Stored data:
+--

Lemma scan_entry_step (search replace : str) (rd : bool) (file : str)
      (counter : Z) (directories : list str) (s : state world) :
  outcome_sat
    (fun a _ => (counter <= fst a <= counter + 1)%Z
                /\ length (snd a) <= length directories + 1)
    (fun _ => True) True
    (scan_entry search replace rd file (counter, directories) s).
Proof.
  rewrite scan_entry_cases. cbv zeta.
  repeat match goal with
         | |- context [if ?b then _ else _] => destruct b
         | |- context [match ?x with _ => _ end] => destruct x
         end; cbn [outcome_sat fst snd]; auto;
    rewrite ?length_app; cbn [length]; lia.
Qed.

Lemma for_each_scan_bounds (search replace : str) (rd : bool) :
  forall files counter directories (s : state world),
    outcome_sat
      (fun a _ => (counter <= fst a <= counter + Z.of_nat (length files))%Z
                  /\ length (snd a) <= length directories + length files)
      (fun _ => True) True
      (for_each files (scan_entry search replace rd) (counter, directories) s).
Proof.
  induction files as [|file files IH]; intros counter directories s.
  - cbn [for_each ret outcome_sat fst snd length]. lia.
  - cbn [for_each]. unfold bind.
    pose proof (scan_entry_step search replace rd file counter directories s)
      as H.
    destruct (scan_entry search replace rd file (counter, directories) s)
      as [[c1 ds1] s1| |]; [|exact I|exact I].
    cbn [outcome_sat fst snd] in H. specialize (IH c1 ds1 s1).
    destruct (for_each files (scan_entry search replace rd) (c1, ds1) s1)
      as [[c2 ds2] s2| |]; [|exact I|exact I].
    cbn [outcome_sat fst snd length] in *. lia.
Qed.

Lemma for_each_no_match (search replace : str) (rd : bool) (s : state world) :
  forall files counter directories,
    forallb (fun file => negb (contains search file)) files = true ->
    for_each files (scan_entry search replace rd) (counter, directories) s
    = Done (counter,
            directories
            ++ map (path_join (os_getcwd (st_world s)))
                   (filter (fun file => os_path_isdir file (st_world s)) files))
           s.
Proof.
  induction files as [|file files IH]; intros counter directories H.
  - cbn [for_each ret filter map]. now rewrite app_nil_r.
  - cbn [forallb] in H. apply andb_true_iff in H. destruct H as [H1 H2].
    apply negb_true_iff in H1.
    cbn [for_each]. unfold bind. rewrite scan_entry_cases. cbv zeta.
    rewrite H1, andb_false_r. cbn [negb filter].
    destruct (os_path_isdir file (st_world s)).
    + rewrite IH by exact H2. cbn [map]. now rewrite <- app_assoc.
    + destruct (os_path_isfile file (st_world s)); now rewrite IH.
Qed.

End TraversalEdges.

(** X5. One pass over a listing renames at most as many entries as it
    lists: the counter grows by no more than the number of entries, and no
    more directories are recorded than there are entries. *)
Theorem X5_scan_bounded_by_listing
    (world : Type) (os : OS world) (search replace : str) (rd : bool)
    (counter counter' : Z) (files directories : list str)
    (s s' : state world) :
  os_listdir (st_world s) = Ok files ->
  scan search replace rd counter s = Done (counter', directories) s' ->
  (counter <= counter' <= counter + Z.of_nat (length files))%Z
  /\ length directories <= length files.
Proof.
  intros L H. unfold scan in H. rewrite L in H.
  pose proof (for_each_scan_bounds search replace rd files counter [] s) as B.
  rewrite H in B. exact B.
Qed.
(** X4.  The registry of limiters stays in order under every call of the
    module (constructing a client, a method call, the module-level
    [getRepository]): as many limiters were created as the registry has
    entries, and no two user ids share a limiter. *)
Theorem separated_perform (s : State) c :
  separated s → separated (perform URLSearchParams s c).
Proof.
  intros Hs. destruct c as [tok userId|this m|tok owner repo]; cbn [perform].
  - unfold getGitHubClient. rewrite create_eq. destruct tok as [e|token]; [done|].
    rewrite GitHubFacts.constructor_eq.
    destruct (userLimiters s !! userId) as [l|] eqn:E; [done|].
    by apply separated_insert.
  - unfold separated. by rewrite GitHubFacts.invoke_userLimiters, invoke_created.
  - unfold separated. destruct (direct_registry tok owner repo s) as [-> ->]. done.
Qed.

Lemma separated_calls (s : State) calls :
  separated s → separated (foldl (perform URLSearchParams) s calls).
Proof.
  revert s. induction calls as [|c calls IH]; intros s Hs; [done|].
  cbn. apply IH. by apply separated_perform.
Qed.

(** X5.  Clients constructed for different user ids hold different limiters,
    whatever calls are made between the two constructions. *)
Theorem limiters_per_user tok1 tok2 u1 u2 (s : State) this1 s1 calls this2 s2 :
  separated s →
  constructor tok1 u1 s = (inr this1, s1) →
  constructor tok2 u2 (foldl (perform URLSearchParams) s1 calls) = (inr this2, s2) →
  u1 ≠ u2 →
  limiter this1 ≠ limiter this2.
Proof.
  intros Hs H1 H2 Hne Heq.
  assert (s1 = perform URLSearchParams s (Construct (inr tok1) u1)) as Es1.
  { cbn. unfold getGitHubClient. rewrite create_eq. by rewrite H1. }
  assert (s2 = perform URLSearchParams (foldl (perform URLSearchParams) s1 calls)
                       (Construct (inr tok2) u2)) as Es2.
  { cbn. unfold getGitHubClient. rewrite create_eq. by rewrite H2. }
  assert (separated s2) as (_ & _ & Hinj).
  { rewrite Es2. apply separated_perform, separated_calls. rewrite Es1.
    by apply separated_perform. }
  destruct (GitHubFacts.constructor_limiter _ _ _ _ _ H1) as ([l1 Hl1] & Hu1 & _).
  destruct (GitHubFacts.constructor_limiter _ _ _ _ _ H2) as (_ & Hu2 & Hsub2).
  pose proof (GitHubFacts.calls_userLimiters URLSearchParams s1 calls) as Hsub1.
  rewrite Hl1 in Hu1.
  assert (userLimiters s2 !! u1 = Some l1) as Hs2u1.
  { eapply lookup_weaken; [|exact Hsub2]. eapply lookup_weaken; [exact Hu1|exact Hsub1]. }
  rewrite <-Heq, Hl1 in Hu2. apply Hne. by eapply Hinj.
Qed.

+--

Goal of the exercise =>
All of the entries above must be quoted exactly.

Result of this task =>
Lemma scan_entry_step (search replace : str) (rd : bool) (file : str)
      (counter : Z) (directories : list str) (s : state world) :
  outcome_sat
    (fun a _ => (counter <= fst a <= counter + 1)%Z
                /\ length (snd a) <= length directories + 1)
    (fun _ => True) True
    (scan_entry search replace rd file (counter, directories) s).
Proof.
  rewrite scan_entry_cases. cbv zeta.
  repeat match goal with
         | |- context [if ?b then _ else _] => destruct b
         | |- context [match ?x with _ => _ end] => destruct x
         end; cbn [outcome_sat fst snd]; auto;
    rewrite ?length_app; cbn [length]; lia.
Qed.

Lemma for_each_scan_bounds (search replace : str) (rd : bool) :
  forall files counter directories (s : state world),
    outcome_sat
      (fun a _ => (counter <= fst a <= counter + Z.of_nat (length files))%Z
                  /\ length (snd a) <= length directories + length files)
      (fun _ => True) True
      (for_each files (scan_entry search replace rd) (counter, directories) s).
Proof.
  induction files as [|file files IH]; intros counter directories s.
  - cbn [for_each ret outcome_sat fst snd length]. lia.
  - cbn [for_each]. unfold bind.
    pose proof (scan_entry_step search replace rd file counter directories s)
      as H.
    destruct (scan_entry search replace rd file (counter, directories) s)
      as [[c1 ds1] s1| |]; [|exact I|exact I].
    cbn [outcome_sat fst snd] in H. specialize (IH c1 ds1 s1).
    destruct (for_each files (scan_entry search replace rd) (c1, ds1) s1)
      as [[c2 ds2] s2| |]; [|exact I|exact I].
    cbn [outcome_sat fst snd length] in *. lia.
Qed.

Lemma for_each_no_match (search replace : str) (rd : bool) (s : state world) :
  forall files counter directories,
    forallb (fun file => negb (contains search file)) files = true ->
    for_each files (scan_entry search replace rd) (counter, directories) s
    = Done (counter,
            directories
            ++ map (path_join (os_getcwd (st_world s)))
                   (filter (fun file => os_path_isdir file (st_world s)) files))
           s.
Proof.
  induction files as [|file files IH]; intros counter directories H.
  - cbn [for_each ret filter map]. now rewrite app_nil_r.
  - cbn [forallb] in H. apply andb_true_iff in H. destruct H as [H1 H2].
    apply negb_true_iff in H1.
    cbn [for_each]. unfold bind. rewrite scan_entry_cases. cbv zeta.
    rewrite H1, andb_false_r. cbn [negb filter].
    destruct (os_path_isdir file (st_world s)).
    + rewrite IH by exact H2. cbn [map]. now rewrite <- app_assoc.
    + destruct (os_path_isfile file (st_world s)); now rewrite IH.
Qed.

End TraversalEdges.

(** X5. One pass over a listing renames at most as many entries as it
    lists: the counter grows by no more than the number of entries, and no
    more directories are recorded than there are entries. *)
Theorem X5_scan_bounded_by_listing
    (world : Type) (os : OS world) (search replace : str) (rd : bool)
    (counter counter' : Z) (files directories : list str)
    (s s' : state world) :
  os_listdir (st_world s) = Ok files ->
  scan search replace rd counter s = Done (counter', directories) s' ->
  (counter <= counter' <= counter + Z.of_nat (length files))%Z
  /\ length directories <= length files.
Proof.
  intros L H. unfold scan in H. rewrite L in H.
  pose proof (for_each_scan_bounds search replace rd files counter [] s) as B.
  rewrite H in B. exact B.
Qed.
(** X4.  The registry of limiters stays in order under every call of the
    module (constructing a client, a method call, the module-level
    [getRepository]): as many limiters were created as the registry has
    entries, and no two user ids share a limiter. *)
Theorem separated_perform (s : State) c :
  separated s → separated (perform URLSearchParams s c).
Proof.
  intros Hs. destruct c as [tok userId|this m|tok owner repo]; cbn [perform].
  - unfold getGitHubClient. rewrite create_eq. destruct tok as [e|token]; [done|].
    rewrite GitHubFacts.constructor_eq.
    destruct (userLimiters s !! userId) as [l|] eqn:E; [done|].
    by apply separated_insert.
  - unfold separated. by rewrite GitHubFacts.invoke_userLimiters, invoke_created.
  - unfold separated. destruct (direct_registry tok owner repo s) as [-> ->]. done.
Qed.

Lemma separated_calls (s : State) calls :
  separated s → separated (foldl (perform URLSearchParams) s calls).
Proof.
  revert s. induction calls as [|c calls IH]; intros s Hs; [done|].
  cbn. apply IH. by apply separated_perform.
Qed.

(** X5.  Clients constructed for different user ids hold different limiters,
    whatever calls are made between the two constructions. *)
Theorem limiters_per_user tok1 tok2 u1 u2 (s : State) this1 s1 calls this2 s2 :
  separated s →
  constructor tok1 u1 s = (inr this1, s1) →
  constructor tok2 u2 (foldl (perform URLSearchParams) s1 calls) = (inr this2, s2) →
  u1 ≠ u2 →
  limiter this1 ≠ limiter this2.
Proof.
  intros Hs H1 H2 Hne Heq.
  assert (s1 = perform URLSearchParams s (Construct (inr tok1) u1)) as Es1.
  { cbn. unfold getGitHubClient. rewrite create_eq. by rewrite H1. }
  assert (s2 = perform URLSearchParams (foldl (perform URLSearchParams) s1 calls)
                       (Construct (inr tok2) u2)) as Es2.
  { cbn. unfold getGitHubClient. rewrite create_eq. by rewrite H2. }
  assert (separated s2) as (_ & _ & Hinj).
  { rewrite Es2. apply separated_perform, separated_calls. rewrite Es1.
    by apply separated_perform. }
  destruct (GitHubFacts.constructor_limiter _ _ _ _ _ H1) as ([l1 Hl1] & Hu1 & _).
  destruct (GitHubFacts.constructor_limiter _ _ _ _ _ H2) as (_ & Hu2 & Hsub2).
  pose proof (GitHubFacts.calls_userLimiters URLSearchParams s1 calls) as Hsub1.
  rewrite Hl1 in Hu1.
  assert (userLimiters s2 !! u1 = Some l1) as Hs2u1.
  { eapply lookup_weaken; [|exact Hsub2]. eapply lookup_weaken; [exact Hu1|exact Hsub1]. }
  rewrite <-Heq, Hl1 in Hu2. apply Hne. by eapply Hinj.
Qed.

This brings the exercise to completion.